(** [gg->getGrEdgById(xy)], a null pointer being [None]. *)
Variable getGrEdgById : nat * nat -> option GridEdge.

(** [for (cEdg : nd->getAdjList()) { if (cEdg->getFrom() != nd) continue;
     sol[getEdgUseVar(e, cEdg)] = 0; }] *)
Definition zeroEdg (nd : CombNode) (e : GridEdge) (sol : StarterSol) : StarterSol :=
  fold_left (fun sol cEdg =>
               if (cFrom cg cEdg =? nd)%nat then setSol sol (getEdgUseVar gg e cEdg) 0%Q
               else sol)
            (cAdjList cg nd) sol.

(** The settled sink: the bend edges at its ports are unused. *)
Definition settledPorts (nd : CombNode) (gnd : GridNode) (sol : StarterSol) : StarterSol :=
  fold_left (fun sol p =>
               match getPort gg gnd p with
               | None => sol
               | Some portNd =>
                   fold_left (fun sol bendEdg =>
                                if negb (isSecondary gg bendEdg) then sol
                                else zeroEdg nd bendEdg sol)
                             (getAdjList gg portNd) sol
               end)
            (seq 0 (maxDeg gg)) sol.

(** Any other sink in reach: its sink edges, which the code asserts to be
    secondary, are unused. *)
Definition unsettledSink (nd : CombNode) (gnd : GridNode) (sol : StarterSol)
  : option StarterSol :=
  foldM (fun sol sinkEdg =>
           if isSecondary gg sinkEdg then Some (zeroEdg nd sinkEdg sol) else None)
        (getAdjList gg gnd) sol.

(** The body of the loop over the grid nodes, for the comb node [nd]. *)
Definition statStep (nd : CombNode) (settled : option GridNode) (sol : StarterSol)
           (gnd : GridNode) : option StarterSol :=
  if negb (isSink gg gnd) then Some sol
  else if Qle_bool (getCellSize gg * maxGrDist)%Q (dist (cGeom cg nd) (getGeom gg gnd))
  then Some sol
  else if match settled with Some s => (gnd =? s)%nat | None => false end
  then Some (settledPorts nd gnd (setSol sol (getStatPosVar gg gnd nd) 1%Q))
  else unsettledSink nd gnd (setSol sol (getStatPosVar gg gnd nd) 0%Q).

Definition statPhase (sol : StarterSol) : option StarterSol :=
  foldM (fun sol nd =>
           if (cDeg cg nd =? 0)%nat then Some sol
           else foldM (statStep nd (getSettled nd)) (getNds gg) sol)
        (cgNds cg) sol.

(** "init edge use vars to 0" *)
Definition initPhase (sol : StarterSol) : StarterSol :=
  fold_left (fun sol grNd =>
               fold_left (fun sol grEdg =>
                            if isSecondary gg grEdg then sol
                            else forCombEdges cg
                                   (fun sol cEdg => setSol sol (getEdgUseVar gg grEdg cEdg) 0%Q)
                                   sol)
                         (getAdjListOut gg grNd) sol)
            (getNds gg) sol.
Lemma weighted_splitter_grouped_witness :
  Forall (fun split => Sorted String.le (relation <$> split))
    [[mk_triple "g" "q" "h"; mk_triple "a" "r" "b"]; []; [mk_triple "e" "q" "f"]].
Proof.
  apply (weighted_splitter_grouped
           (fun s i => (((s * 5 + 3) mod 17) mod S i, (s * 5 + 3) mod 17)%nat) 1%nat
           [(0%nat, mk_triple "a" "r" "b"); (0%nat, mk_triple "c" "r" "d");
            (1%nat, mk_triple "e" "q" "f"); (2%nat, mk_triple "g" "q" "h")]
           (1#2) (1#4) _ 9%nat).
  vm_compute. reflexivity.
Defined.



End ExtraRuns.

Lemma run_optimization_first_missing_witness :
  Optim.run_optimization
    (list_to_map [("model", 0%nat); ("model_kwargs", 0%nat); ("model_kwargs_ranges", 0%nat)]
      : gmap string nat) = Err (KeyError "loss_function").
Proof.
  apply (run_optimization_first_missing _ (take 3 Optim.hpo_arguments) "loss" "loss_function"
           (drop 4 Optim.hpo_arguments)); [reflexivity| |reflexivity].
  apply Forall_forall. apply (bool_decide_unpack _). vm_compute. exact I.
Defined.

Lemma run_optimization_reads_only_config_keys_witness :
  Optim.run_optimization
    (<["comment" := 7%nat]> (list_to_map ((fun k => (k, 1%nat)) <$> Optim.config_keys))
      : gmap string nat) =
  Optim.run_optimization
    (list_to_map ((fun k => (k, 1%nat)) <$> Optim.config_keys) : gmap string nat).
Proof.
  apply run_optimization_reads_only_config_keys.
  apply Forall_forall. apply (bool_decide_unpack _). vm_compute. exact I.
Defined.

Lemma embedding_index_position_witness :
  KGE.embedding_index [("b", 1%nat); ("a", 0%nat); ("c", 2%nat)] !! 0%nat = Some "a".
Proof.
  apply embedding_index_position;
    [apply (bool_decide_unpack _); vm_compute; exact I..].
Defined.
-*-
• **Directions**: The lines you return should be those above that contain the word "zeroEdg", every one of them.

• **Response to this task**:
Definition zeroEdg (nd : CombNode) (e : GridEdge) (sol : StarterSol) : StarterSol :=
                                else zeroEdg nd bendEdg sol)
           if isSecondary gg sinkEdg then Some (zeroEdg nd sinkEdg sol) else None)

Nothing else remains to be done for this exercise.